Diversifikasi Investasi, Mengapa Terjadi dan Bagaimana Cara Melakukannya

Diversifikasi adalah tindakan menyebarkan uang di berbagai aset untuk mengurangi risiko. Portofolio yang terdiversifikasi membantu menyeimbangkan volatilitas karena tidak ada aset yang memiliki dampak besar.

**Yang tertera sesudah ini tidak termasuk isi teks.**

(** [evalAccusation] and the invariants of the view. *)
Lemma evalAccusation_inv (n : Node) (a : gossip.Accusation)
    (accuserPeer p : Peer) (key : string) :
  View_Peer (view n) key = Some p →
  Id (self n) ≠ Id p →
  view_inv (view n) →
  view_inv (view (evalAccusation n a accuserPeer (ViewPeer key) p).1).
Proof.
  intros Hp Hself (Hkeys & Hlive & Haccs & Htimed).
  unfold View_Peer in Hp. pose proof (Hkeys _ _ Hp) as Hkey.
  destruct (evalAccusation n a accuserPeer (ViewPeer key) p) as [n' [err|]] eqn:Hres.
  - destruct (evalAccusation_not_stored n a accuserPeer (ViewPeer key) p err Hself)
      as (timers' & Hn' & Hsub); [by rewrite Hres|].
    rewrite Hres in Hn'. simpl in Hn'. subst n'. simpl.
    split; [done|]. split; [done|]. split; [done|].
    intros k q Hk Hin Hne. simpl in *. eapply lookup_weaken_is_Some; [|exact Hsub].
    by eapply Htimed.
  - destruct (evalAccusation_stored _ _ _ _ _ _ Hself Hres)
      as (nt & timers' & Hnt & He & _ & _ & _ & -> & Ht).
    unfold Peer_Note in Hnt. simpl. split; [|split; [|split]].
    + intros k q Hk. simpl in Hk. rewrite lookup_insert in Hk.
      case_decide as Heq; [|by apply Hkeys]. injection Hk as <-. simpl. congruence.
    + intros i Hi. simpl in *. rewrite lookup_insert. case_decide; [by eexists|].
      by apply Hlive.
    + intros k q Hk. simpl in Hk. rewrite lookup_insert in Hk.
      case_decide as Heq; [|by eapply Haccs]. injection Hk as <-.
      intros r acc Hra. simpl in Hra. rewrite lookup_insert in Hra.
      case_decide as Hr.
      * injection Hra as <-. simpl. repeat split; try done.
        exists nt. split; [done|]. lia.
      * destruct (Haccs _ _ Hp r acc Hra) as (? & ? & nt' & ? & ?).
        simpl. repeat split; try done. by exists nt'.
    + intros k q Hk Hin Hne. simpl in *. rewrite lookup_insert in Hk.
      case_decide as Heq.
      * injection Hk as <-. simpl in *.
        destruct Ht as [[-> [Hsome|Hnot]]|(-> & _ & _)]; [done|done|].
        rewrite lookup_insert_eq. by eexists.
      * assert (is_Some (timeoutMap (view n) !! Id q)) as Hq by (by eapply Htimed).
        destruct Ht as [[-> _]|(-> & Hnone & _)]; [done|].
        eapply lookup_weaken_is_Some; [exact Hq|]. by apply insert_subseteq.
Qed.

(** X12. [evalAccusation], called for a peer of the view other than the
    local peer, keeps the invariants of the view, whatever it returns. *)
Theorem evalAccusation_keeps_invariants (n : Node) (a : gossip.Accusation)
    (accuserPeer p : Peer) (key : string) :
  View_Peer (view n) key = Some p →
  Id (self n) ≠ Id p →
  view_inv (view n) →
  view_inv (view (evalAccusation n a accuserPeer (ViewPeer key) p).1).
Proof.
  intros Hp Hself Hinv.
  destruct (evalAccusation_inv n a accuserPeer p key Hp Hself Hinv)
    as (Hkeys & Hlive & Haccs & Htimed).
  split; [exact Hkeys|]. split; [exact Hlive|]. split; [exact Haccs|exact Htimed].
Qed.

(** [evalCertificate] keeps the invariants of the view. *)
Theorem evalCertificate_keeps_invariants (n : Node) (cert : option X509Certificate) :
  view_inv (view n) → view_inv (view (evalCertificate n cert).1).
Proof.
  intros (Hkeys & Hlive & Haccs & Htimed).
  destruct (evalCertificate_shape n cert)
    as [[err ->]|[(c & -> & Hin & ->)|(c & -> & Hself & Hlen & Hsig & Hnone & ->)]];
    [done|done|].
  simpl. split; [|split; [|split]].
  - intros k q Hk. simpl in Hk. rewrite lookup_insert in Hk.
    case_decide as Heq; [|by apply Hkeys]. by injection Hk as <-.
  - intros i Hi. simpl in *. rewrite lookup_insert. case_decide; [by eexists|].
    by apply Hlive.
  - intros k q Hk. simpl in Hk. rewrite lookup_insert in Hk.
    case_decide as Heq; [|by eapply Haccs]. injection Hk as <-.
    intros r acc Hra. simpl in Hra. by rewrite lookup_empty in Hra.
  - intros k q Hk Hin Hne. simpl in *. rewrite lookup_insert in Hk.
    case_decide as Heq; [|by eapply Htimed]. injection Hk as <-. by destruct Hne.
Qed.

(** An accepted note clears a peer whose accusations are well formed. *)
Lemma rebuttal_clears_record (n n' : Node) (gossipNote : option gossip.Note)
    (p : Peer) :
  View_Peer (view n) (gossip.Note_GetId gossipNote) = Some p →
  accusations p ≠ ∅ →
  accusations_wf p →
  evalNote n gossipNote = (n', None) →
  ∃ p', View_Peer (view n') (gossip.Note_GetId gossipNote) = Some p' ∧
        accusations p' = ∅ ∧ nPing p' = 0 ∧
        View_IsAlive (view n') (Id p) = true ∧
        View_HasTimer (view n') (Id p) = false.
Proof.
  intros Hp Hacc Hwf Hres.
  destruct (evalNote_shape n gossipNote)
    as [[err Herr]|(q & p' & l & t & Heq & Hq & _ & _ & Hold & HId & _ & _ & Hn & Ha & Hlt)];
    [congruence|].
  rewrite Hp in Hq. injection Hq as <-. rewrite Heq in Hres. injection Hres as <-.
  assert (Hempty : accusations p' = ∅).
  { rewrite Ha, removeRebutted_all by (intros r a Hra; by destruct (Hwf r a Hra)).
    apply map_empty. intros r. apply map_lookup_filter_None.
    destruct (accusations p !! r) as [a|] eqn:Hra; [right|by left].
    intros a' [= <-]. simpl.
    destruct (Hwf r a Hra) as (_ & _ & nt & Hnt & Hle).
    specialize (Hold nt Hnt). intros Hn'. apply Hn'. lia. }
  exists p'. split; [apply lookup_insert_eq|]. split; [done|].
  destruct Hlt as [(Hne & _)|(_ & -> & [(He & _)|(_ & -> & HnP)])]; [done|done|].
  split; [done|]. split.
  - apply bool_decide_eq_true_2. simpl. apply elem_of_union_l. by apply elem_of_singleton.
  - apply bool_decide_eq_false_2. simpl. rewrite lookup_delete_eq. by intros [? ?].
Qed.

(** X13. A rebuttal clears the peer: when the accusations of a peer have
    epochs its note has reached and sit under their own rings, a note
    [evalNote] accepts for that accused peer removes every accusation
    against it, resets its ping counter, deletes its timer and puts it in
    the live view. *)
Theorem evalNote_rebuttal_clears (n n' : Node) (gossipNote : option gossip.Note)
    (p : Peer) :
  View_Peer (view n) (gossip.Note_GetId gossipNote) = Some p →
  accusations p ≠ ∅ →
  accusations_wf p →
  evalNote n gossipNote = (n', None) →
  ∃ p', View_Peer (view n') (gossip.Note_GetId gossipNote) = Some p' ∧
        accusations p' = ∅ ∧ nPing p' = 0 ∧
        View_IsAlive (view n') (Id p) = true ∧
        View_HasTimer (view n') (Id p) = false.
Proof.
  intros Hp Hacc Hwf Hres.
  destruct (rebuttal_clears_record n n' gossipNote p Hp Hacc Hwf Hres)
    as (p' & Hp' & Hempty & Hping & Hlive & Htimer).
  exists p'. split; [exact Hp'|]. split; [exact Hempty|]. split; [exact Hping|].
  split; [exact Hlive|exact Htimer].
Qed.

(** A note that meets the four conditions is accepted. *)
Lemma evalNote_accepts_when n gn p :
  View_Peer (view n) (gossip.Note_GetId gn) = Some p →
  (∀ old, Peer_Note p = Some old → note_epoch old < gossip.Note_GetEpoch gn) →
  ValidMask n (gossip.Note_GetMask gn) = true →
  checkNoteSignature gn p = true →
  (evalNote n gn).2 = None.
Proof.
  intros Hp Hold Hm Hs. unfold evalNote. rewrite Hp.
  assert (Hnewer : match Peer_Note p with
                   | Some nt => Note_IsMoreRecent nt (gossip.Note_GetEpoch gn)
                   | None => true
                   end = true).
  { destruct (Peer_Note p) as [old|]; [|done].
    apply bool_decide_eq_true_2. by apply Hold. }
  rewrite Hnewer, Hm. simpl. rewrite Hs. simpl.
  destruct (decide _); [done|]. by destruct (Peer_IsAccused _).
Qed.

(** X14. [evalNote] accepts exactly the notes that name a peer of the full
    view, are strictly newer than that peer's stored note (or the peer has
    none), carry a valid mask and a signature that verifies against the
    peer. *)
Theorem evalNote_accepts_exactly (n : Node) (gossipNote : option gossip.Note) :
  (evalNote n gossipNote).2 = None ↔
  ∃ p, View_Peer (view n) (gossip.Note_GetId gossipNote) = Some p ∧
       (∀ old, Peer_Note p = Some old →
               note_epoch old < gossip.Note_GetEpoch gossipNote) ∧
       ValidMask n (gossip.Note_GetMask gossipNote) = true ∧
       checkNoteSignature gossipNote p = true.
Proof.
  split.
  - intros Hres.
    destruct (evalNote_shape n gossipNote)
      as [[err Herr]|(p & p' & l & t & Heq & Hp & Hm & Hs & Hold & _)].
    + rewrite Herr in Hres. discriminate.
    + exists p. done.
  - intros (p & Hp & Hold & Hm & Hs). by eapply evalNote_accepts_when.
Qed.


(** ** [mergeViews] *)

Lemma mergeViews_peer_closed given reply p :
  mergeViews_peer given reply p
  = gossip.mkStateResponse
      (gossip.Certificates reply ++ certsFor given p)
      (gossip.Notes reply ++ notesFor given p)
      (gossip.Accusations reply ++ accusationsFor p)
      (gossip.ExternalGossip reply).
Proof.
  unfold mergeViews_peer, certsFor, notesFor, accusationsFor.
  rewrite addAccusations_from_empty.
  destruct (given !! Id p) as [e|]; destruct (Peer_Note p) as [nt|]; simpl;
    try destruct (Note_IsMoreRecent nt e); simpl; by rewrite ?app_nil_r.
Qed.

(** The loop of [mergeViews] over the full view, in closed form. *)
Lemma mergeViews_loop_closed given (peers : list Peer) reply :
  foldl (mergeViews_peer given) reply peers
  = gossip.mkStateResponse
      (gossip.Certificates reply ++ (peers ≫= certsFor given))
      (gossip.Notes reply ++ (peers ≫= notesFor given))
      (gossip.Accusations reply ++ (peers ≫= accusationsFor))
      (gossip.ExternalGossip reply).
Proof.
  revert reply. induction peers as [|p peers IH]; intros reply; simpl.
  - rewrite !app_nil_r. by destruct reply.
  - rewrite IH, mergeViews_peer_closed. simpl. by rewrite <- !app_assoc.
Qed.

(** X16. What a requester gets from [mergeViews], starting from an empty
    reply: the certificates are exactly those of the full-view peers whose
    id is absent from its map; the accusations are exactly the accusations
    stored against the peers of the full view, all of them; the note of
    every peer absent from its map is included; and the application payload
    is left empty. *)
Theorem mergeViews_reply_contents (n : Node) (given : gmap string N)
    (reply : gossip.StateResponse) :
  mergeViews n given gossip.emptyResponse = Some reply →
  (∀ c, c ∈ gossip.Certificates reply ↔
        ∃ p, p ∈ View_Full (view n) ∧ given !! Id p = None ∧
             c = gossip.mkCertificate (Peer_Certificate p)) ∧
  (∀ a, a ∈ gossip.Accusations reply ↔
        ∃ p acc, p ∈ View_Full (view n) ∧ acc ∈ Peer_AllAccusations p ∧
                 a = Accusation_ToPbMsg acc) ∧
  (∀ p nt, p ∈ View_Full (view n) → given !! Id p = None → Peer_Note p = Some nt →
           Note_ToPbMsg nt ∈ gossip.Notes reply) ∧
  gossip.ExternalGossip reply = [].
Proof.
  unfold mergeViews. rewrite mergeViews_loop_closed. simpl.
  destruct (Peer_Note (self n)) as [localNote|]; [|done]. simpl.
  intros Hreply.
  assert (Hcerts : gossip.Certificates reply = View_Full (view n) ≫= certsFor given)
    by (destruct (match given !! Id (self n) with Some _ => _ | None => _ end);
        injection Hreply as <-; done).
  assert (Haccs : gossip.Accusations reply = View_Full (view n) ≫= accusationsFor)
    by (destruct (match given !! Id (self n) with Some _ => _ | None => _ end);
        injection Hreply as <-; done).
  assert (Hnotes : ∃ tail, gossip.Notes reply
                           = (View_Full (view n) ≫= notesFor given) ++ tail)
    by (destruct (match given !! Id (self n) with Some _ => _ | None => _ end);
        injection Hreply as <-; simpl; eexists; [done|by rewrite app_nil_r]).
  assert (Hext : gossip.ExternalGossip reply = [])
    by (destruct (match given !! Id (self n) with Some _ => _ | None => _ end);
        injection Hreply as <-; done).
  split; [|split; [|split; [|done]]].
  - intros c. rewrite Hcerts, list_elem_of_bind. split.
    + intros (p & Hc & Hp). exists p. unfold certsFor in Hc.
      destruct (given !! Id p); [by apply elem_of_nil in Hc|].
      apply list_elem_of_singleton in Hc. done.
    + intros (p & Hp & Hg & ->). exists p. split; [|done].
      unfold certsFor. rewrite Hg. by apply list_elem_of_singleton.
  - intros a. rewrite Haccs, list_elem_of_bind. split.
    + intros (p & Ha & Hp). unfold accusationsFor in Ha.
      apply list_elem_of_fmap in Ha as (acc & -> & Hacc). by exists p, acc.
    + intros (p & acc & Hp & Hacc & ->). exists p. split; [|done].
      unfold accusationsFor. apply list_elem_of_fmap. by exists acc.
  - intros p nt Hp Hg Hnt. destruct Hnotes as [tail ->].
    apply elem_of_app. left. apply list_elem_of_bind. exists p. split; [|done].
    unfold notesFor. rewrite Hnt, Hg. by apply list_elem_of_singleton.
Qed.

(** ** [mergeAccusations] *)

Lemma accused_only_refl v : accused_only v v.
Proof. repeat split; try done. intros k p Hk. exists p. done. Qed.

Lemma accused_only_trans v1 v2 v3 :
  accused_only v1 v2 → accused_only v2 v3 → accused_only v1 v3.
Proof.
  intros (Hl & Ht & Hd & Hr) (Hl' & Ht' & Hd' & Hr').
  split; [congruence|]. split; [by etrans|]. split; [congruence|].
  intros k p Hk. destruct (Hr k p Hk) as (p2 & Hk2 & ? & ? & ? & ? & ?).
  destruct (Hr' k p2 Hk2) as (p3 & Hk3 & ? & ? & ? & ? & ?).
  exists p3. repeat split; congruence.
Qed.

Lemma mergeAccusations_resolve_view n acc accuser pref p :
  gossip.Acc_Accused acc ≠ Id (self n) →
  mergeAccusations_resolve n acc = Some (accuser, (pref, p)) →
  pref = ViewPeer (gossip.Acc_Accused acc) ∧
  View_Peer (view n) (gossip.Acc_Accused acc) = Some p.
Proof.
  intros Hne. unfold mergeAccusations_resolve.
  destruct (if decide _ then _ else _) as [accuser'|]; [|done].
  rewrite decide_False by done.
  destruct (View_Peer (view n) (gossip.Acc_Accused acc)) as [q|]; [|done].
  destruct (Peer_Note q); [|done]. by intros [= _ <- <-].
Qed.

Apa itu Diversifikasi Investasi?

Diversifikasi Investasi adalah tindakan menyebarkan uang investasi di berbagai aset untuk mengurangi risiko. Ini bagian dari apa yang disebut alokasi aset, yang berarti berapa banyak portofolio yang diinvestasikan dalam berbagai kelas aset, atau kelompok investasi serupa.  Investor akan memiliki banyak pilihan untuk memulai berinvestasi, masing-masing dengan kelebihan dan kekurangannya tersendiri. Cara paling umum terjadi untuk melakukam sebuah ndiversifikasi portofolio Anda.

Termasuk diversifikasi menurut kelas aset, di dalam kelas aset, dan di luar kelas aset. Diversifikasi adalah cara paling sederhana untuk meningkatkan hasil investasi Anda sekaligus mengurangi risiko. Dengan memilih untuk tidak menaruh semua uang, Anda melindungi portofolio dari volatilitas pasar. Ada banyak alat yang akan tersedia yang bisa membantu untuk mempermudah diversifikasi akun investasi Anda.

Diversifikasi Berdasarkan Kelas Aset

Tiga kelas aset umum utama dalam portofolio investasi adalah saham, obligasi, dan uang tunai. Saham akan memungkinkan para investor untuk memiliki bagian dari perusahaan. Saham akan menawarkan sebuah keuntungan jangka panjang tertinggi tetapi juga bergejolak, terutama dalam ekonomi.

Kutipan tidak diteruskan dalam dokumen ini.